Lemma bestLoop_specScan steps i run bst :
  (i + steps = length days)%nat ->
  (i = 0%nat -> run = 0) ->
  bestLoop LocalTZA h (dateKey <$> days) i steps run bst
  = Some (specScan h (drop i days) (Nat.eqb i 0) run bst).
Proof.
  revert i run bst. induction steps as [|steps IH]; intros i run bst Hlen Hrun.
  - simpl. rewrite drop_ge by lia. reflexivity.
  - assert (is_Some (days !! i)) as [n Hn] by (apply lookup_lt_is_Some; lia).
    rewrite (drop_S _ _ _ Hn).
    assert (firstDay4 <= n <= lastDay4) as Hrn.
    { rewrite Forall_forall in days_range. apply days_range.
      eapply list_elem_of_lookup_2. eassumption. }
    assert (is_Some (h !! dateKey n)) as [e He].
    { apply days_recorded. eapply list_elem_of_lookup_2. eassumption. }
    simpl bestLoop. rewrite list_lookup_fmap, Hn. simpl. rewrite He.
    unfold doneOn at 1, entryAllDone. rewrite He.
    destruct (allDone e).
    2:{ rewrite IH by lia. reflexivity. }
    destruct i as [|i].
    + simpl. rewrite (Hrun eq_refl). rewrite IH by lia. simpl.
      f_equal. f_equal. destruct (Z.ltb_spec bst 1); lia.
    + replace (S i - 1)%nat with i by lia.
      assert (is_Some (days !! i)) as [p Hp] by (apply lookup_lt_is_Some; lia).
      assert (firstDay4 <= p <= lastDay4) as Hrp.
      { rewrite Forall_forall in days_range. apply days_range.
        eapply list_elem_of_lookup_2. eassumption. }
      assert (is_Some (h !! dateKey p)) as [ep Hep].
      { apply days_recorded. eapply list_elem_of_lookup_2. eassumption. }
      rewrite list_lookup_fmap, Hp. simpl. rewrite Hep.
      rewrite !parseDate_dateKey by assumption.
      rewrite diffIsOne_midnights.
      rewrite (previous_key_previous_day i p n ep Hp Hn Hep).
      destruct (doneOn h (n - 1)); rewrite IH by lia; simpl;
        f_equal; f_equal; match goal with
                          | |- context [Z.ltb ?a ?b] => destruct (Z.ltb_spec a b)
                          end; lia.
Qed.

End BestScan.

(* ================================================================== *)
(** * The best streak *)
(* ================================================================== *)

Section BestStreak.

Variable LocalTZA : Z -> Z.
Variable h : History.

Hypothesis zone_constant : constantOffset LocalTZA.
Hypothesis history_wf : wellFormed h.

Lemma keys_empty : keys (∅ : History) = [].
Proof. unfold keys. now rewrite map_to_list_empty. Qed.

(** In a zone whose offset never changes the loop of the source computes
    the scan of the specification. *)
Lemma bestLoop_scanBest :
  bestLoop LocalTZA h (sort (sort (keys h))) 0 (size h) 0 0 = Some (scanBest h).
Proof.
  destruct (recordedDays_sorted_keys h history_wf) as (Hk & Hs & Hr & Hm).
  rewrite sort_sort, Hk.
  assert (size h = length (recordedDays h)) as ->.
  { rewrite <- keys_length, <- (sort_length (keys h)), Hk. apply length_fmap. }
  rewrite (bestLoop_specScan LocalTZA h (recordedDays h) zone_constant Hs Hr Hm)
    by (reflexivity || lia).
  reflexivity.
Qed.

Lemma calculateStreak_best_scan (nowv : Z) :
  exists r,
    calculateStreak LocalTZA h nowv = Some r /\
    best r = Z.max (scanBest h) (current r).
Proof.
  destruct (calculateStreak_parts LocalTZA h nowv
              (constant_walkUnskipped _ _ _ zone_constant))
    as (cur & b & Hr & _ & Hcase).
  exists {| current := cur; best := Z.max b cur |}. split; [exact Hr|]. simpl.
  destruct Hcase as [(-> & -> & ->)|(_ & _ & Hb)].
  - unfold scanBest, recordedDays. rewrite keys_empty. reflexivity.
  - rewrite bestLoop_scanBest in Hb. injection Hb as <-. reflexivity.
Qed.

End BestStreak.

(* ================================================================== *)
(** * The scan finds the longest run of done days *)
(* ================================================================== *)

Section LongestRun.

Variable h : History.
Definition counters (st : result (Population * Globals))
  : option (nat * nat) :=
  match st with
  | Ok (_, g) => Some (dead_count g, goal_count g)
  | Raise _ => None
  end.

Definition swarm_of (st : result (Population * Globals))
  : option Population :=
  match st with
  | Ok (p, _) => Some p
  | Raise _ => None
  end.

(* ================================================================= *)
(** ** Concrete runs

    Each run fixes the values the random generator returns.  A draw [(1, 0)],
    [(-1, 0)], [(0, 1)] or [(0, -1)] has magnitude 1 and is stored as it is,
    and every position and velocity below is a small integer, so that the
    arithmetic is exact. *)

Definition draws_of (l : list vec) : nat -> vec := fun i => nth i l (0, 0).

Definition cycles {A : Type} (n : nat) (l : list A) : list A :=
  concat (repeat l n).

(** Two steps that advance axis 0 by one and come to rest. *)
Definition nudge : list vec := [(1, 0); (-1, 0)].

(** Four steps that end where they began, at rest. *)
Definition hover : list vec := [(1, 0); (-1, 0); (-1, 0); (1, 0)].

(** From the start to (675, 800), at rest after 63 steps. *)
Definition to_goal_column : list vec :=
  repeat (0, -1) 48 ++ repeat (0, 1) 15.

(** One step more, to (675, 785). *)
Definition past_goal_column : list vec :=
  repeat (0, -1) 49 ++ repeat (0, 1) 15.

(** A dot that stays around the start for its 400 steps. *)
Definition hover_draws : list vec := cycles 100 hover.

(** A dot that walks to the lower edge and is at (798, 1521) with velocity
    (2, 0) when its directions run out. *)
Definition edge_draws : list vec :=
  cycles 120 nudge ++ cycles 39 hover ++ [(0, 1); (0, -1); (1, 0); (1, 0)].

□ □ □ □ □

Exercise goal:
Of the entries listed above, reproduce only the lines starting at the line containing "Definition nudge : list" and ending at the line containing "Definition hover_draws : list". Include both, exactly as they stand.

Your solution:
Definition nudge : list vec := [(1, 0); (-1, 0)].

(** Four steps that end where they began, at rest. *)
Definition hover : list vec := [(1, 0); (-1, 0); (-1, 0); (1, 0)].

(** From the start to (675, 800), at rest after 63 steps. *)
Definition to_goal_column : list vec :=
  repeat (0, -1) 48 ++ repeat (0, 1) 15.

(** One step more, to (675, 785). *)
Definition past_goal_column : list vec :=
  repeat (0, -1) 49 ++ repeat (0, 1) 15.

(** A dot that stays around the start for its 400 steps. *)
Definition hover_draws : list vec := cycles 100 hover.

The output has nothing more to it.